Tensorflow high-level API introduction: Estimator

1. Estimator architecture

2. Steps to use Estimator

3. Understand Estimator from the source code

(1) The source code of Estimator is as follows:

(2) Build model_fn

(3) What is tf.estimator.EstimatorSpec

(4) Specify config


1. Estimator architecture

            

    You can see that the Estimator is a High level API, and the Mid-level API are:

  • Layers: used to build the network structure
  • Datasets: used to build a data reading pipeline
  • Metrics: used to evaluate network performance

    It can be seen that if we use Estimator, we only need to pay attention to these three parts, instead of worrying about some too detailed things, and no longer need to use annoying Session.

2. Steps to use Estimator

         

 

  • Create one or more input functions, namely input_fn;
  • Define the feature columns of the model, namely feature_columns;
  • Instantiate the Estimator, specify the feature column and various hyperparameters;
  • Call one or more methods on the Estimator object, passing the appropriate input function as the source of the data. (Train, evaluate, predict)

 3. Understand Estimator from the source code

(1) The source code of Estimator is as follows:

class Estimator(object):
  def __init__(self, 
               model_fn, 
               model_dir=None, 
               config=None, 
               params=None, 
               warm_start_from=None):
  ...

- model_dir: 指定checkpoints和其他日志存放的路径。
- model_fn: 这个是需要我们自定义的网络模型函数,后面详细介绍
- config: 用于控制内部和checkpoints等,如果model_fn函数也定义config这个变量,则会将config传给model_fn
- params: 该参数的值会传递给model_fn。
- warm_start_from: 指定checkpoint路径,会导入该checkpoint开始训练

(2) Build model_fn

def model_fn(
    features,    # This is batch_features from input_fn,`Tensor` or dict of `Tensor` (depends on data passed to `fit`).
    labels,     # This is batch_labels from input_fn
    mode,       # An instance of tf.estimator.ModeKeys
    params,     # Additional configuration
    config=None
   ):
 ...

- features和labels两个参数是从输入函数中返回的特征和标签批次,也就是说,features 和 labels 是模型将使用的数据;
- params 是一个字典,它可以传入许多参数用来构建网络或者定义训练方式等。例如通过设置params['n_classes']来定义最终输出节点的个数等。
- config 通常用来控制checkpoint或者分布式什么,这里不深入研究。
- mode 参数表示调用程序是请求训练、评估还是预测,分别通过tf.estimator.ModeKeys.TRAIN/EVAL/PREDICT 来定义。
    另外通过观察DNNClassifier的源代码可以看到,mode这个参数并不用手动传入,因为Estimator会自动调整。
    例如当你调用estimator.train(...)的时候,mode则会被赋值tf.estimator.ModeKeys.TRAIN。

     model_fn needs to provide different processing methods for different modes, and all need to return an instance of tf.estimator.EstimatorSpec . The popular explanation is: the model has three stages of training, verification and testing, and for different modes, there are different ways of processing the data. For example, in the training phase, we need to feed the data to the model. The model gives a predicted value based on the input data. Then we calculate the loss through the predicted value and the true value, and finally use the loss to update the network parameters.

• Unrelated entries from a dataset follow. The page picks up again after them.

(* ===== verification/Server.v ===== *)
(** * Server: the gRPC handlers of a node (src/internal/server/server.go)

    Each handler is a computation on the node's own state and the network: what
    it reads from the clock, the calls it makes and the metrics it updates, in
    the order of the source.  [None] is a panic of the recent-write log, which
    [server_wf] excludes.  The error result of a handler is always nil. *)

From S2P Require Import Prelude GoLib Float64 Metrics Hlc Storage Staleness Ring WriteLog.
From S2P Require Import Reconcile Config Quorum Api Coordinator.

Open Scope Z_scope.

Section Server.
Context {Q : Type} `{!QuorumProvider Q}.

Record Server := mkServer {
  sv_nodeID : string;
  sv_store : Store;
  sv_coordinator : Coordinator;
  sv_quorumProvider : Q;
  sv_hlcClock : Clock;
  sv_stalenessDetector : Detector;
  sv_reconciler : option Engine;        (* nil when reconciliation is off *)
}.

Definition NewServer (nodeID : string) (store : Store) (coordinator : Coordinator) (quorumProvider : Q)
    (hlcClock : Clock) (stalenessDetector : Detector) (reconciler : option Engine) : Server :=
  mkServer nodeID store coordinator quorumProvider hlcClock stalenessDetector reconciler.

Definition with_store (st : Store) (s : Server) : Server :=
  mkServer (sv_nodeID s) st (sv_coordinator s) (sv_quorumProvider s) (sv_hlcClock s)
    (sv_stalenessDetector s) (sv_reconciler s).
Definition with_clock (c : Clock) (s : Server) : Server :=
  mkServer (sv_nodeID s) (sv_store s) (sv_coordinator s) (sv_quorumProvider s) c
    (sv_stalenessDetector s) (sv_reconciler s).
Definition with_reconciler (e : Engine) (s : Server) : Server :=
  mkServer (sv_nodeID s) (sv_store s) (sv_coordinator s) (sv_quorumProvider s) (sv_hlcClock s)
    (sv_stalenessDetector s) (Some e).

(** ** Calls on the node's own components *)

(** [s.hlcClock.Now()] *)
Definition clock_now : GoM Server HLC :=
  t <- time_now ;;
  s <- get ;;
  let '(ts, clk) := Clock_Now t (sv_hlcClock s) in
  modify (with_clock clk) ;;; ret ts.

(** [s.hlcClock.Update(remote)]; the error is only logged. *)
Definition clock_update (remote : HLC) : GoM Server (option error) :=
  t <- time_now ;;
  s <- get ;;
  let '(err, clk) := Clock_Update t remote (sv_hlcClock s) in
  modify (with_clock clk) ;;; ret err.

(** [s.store.PutWithHLC(...)] *)
Definition store_put (key : string) (value : bytes) (nodeID : string) (ts : HLC) : GoM Server VersionedValue :=
  t <- time_now ;;
  s <- get ;;
  let '(vv, st) := Store_PutWithHLC t key value nodeID ts (sv_store s) in
  modify (with_store st) ;;; ret vv.

(** [if s.reconciler != nil { s.reconciler.RecordWrite(...) }] *)
Definition record_write (key : string) (value : bytes) (nodeID : string) (ts : HLC) : GoM Server (option unit) :=
  s <- get ;;
  match sv_reconciler s with
  | None => ret (Some tt)
  | Some e =>
      t <- time_now ;;
      match Engine_RecordWrite t key value nodeID ts e with
      | None => ret None
      | Some e' => modify (with_reconciler e') ;;; ret (Some tt)
      end
  end.

(** ** Handlers other nodes call *)

Definition Server_Replicate (req : ReplicateRequest) : GoM Server (option ReplicateResponse) :=
  let remoteHLC := FromProto (rreq_Hlc req) in
  _ <- clock_update remoteHLC ;;
  _ <- store_put (rreq_Key req) (rreq_Value req) (rreq_SourceNodeId req) remoteHLC ;;
  ok <- record_write (rreq_Key req) (rreq_Value req) (rreq_SourceNodeId req) remoteHLC ;;
  match ok with
  | None => ret None
  | Some _ => s <- get ;; ret (Some (mkReplicateResponse true "" (sv_nodeID s)))
  end.

Definition not_found : GetResponse := mkGetResponse false [] 0 0 "" None false.

Definition Server_GetLocal (req : GetRequest) : GoM Server GetResponse :=
  s <- get ;;
  let '(localValue, localFound) := Store_Get (greq_Key req) (sv_store s) in
  if negb localFound then ret not_found
  else
    t <- time_now ;;
    let now := UnixNano t in
    let isStale := Detector_IsStale (sv_stalenessDetector s) (vv_HLC localValue) now in
    ret (mkGetResponse true (vv_Value localValue) (vv_Version localValue) (vv_Timestamp localValue) ""
           (Some (HLC_ToProto (vv_HLC localValue))) isStale).

Definition Server_HealthCheck (req : HealthRequest) : GoM Server HealthResponse :=
  (match hreq_Hlc req with
   | None => ret None
   | Some p => clock_update (FromProto (Some p))
   end) ;;;
  currentHLC <- clock_now ;;
  t <- time_now ;;
  s <- get ;;
  ret (mkHealthResponse true (sv_nodeID s) (UnixNano t) (Some (HLC_ToProto currentHLC))).

(** ** Handlers clients call *)

Section Network.
Context {E : Type} `{!Network E}.

Definition on_server {A} (m : GoM Server A) : GoM (Server * E) A := focus fst (λ s st, (s, st.2)) m.
Definition on_net {A} (m : GoM E A) : GoM (Server * E) A := focus snd (λ e st, (st.1, e)) m.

In the evaluation phase, we don’t The network parameters need to be backpropagated to update. In other words, mdoel_fn needs to set three sets of codes for the three modes. What else does model_fn need to return? Estimator stipulates that model_fn needs to return tf.estimator.EstimatorSpec so that it can be processed more generally.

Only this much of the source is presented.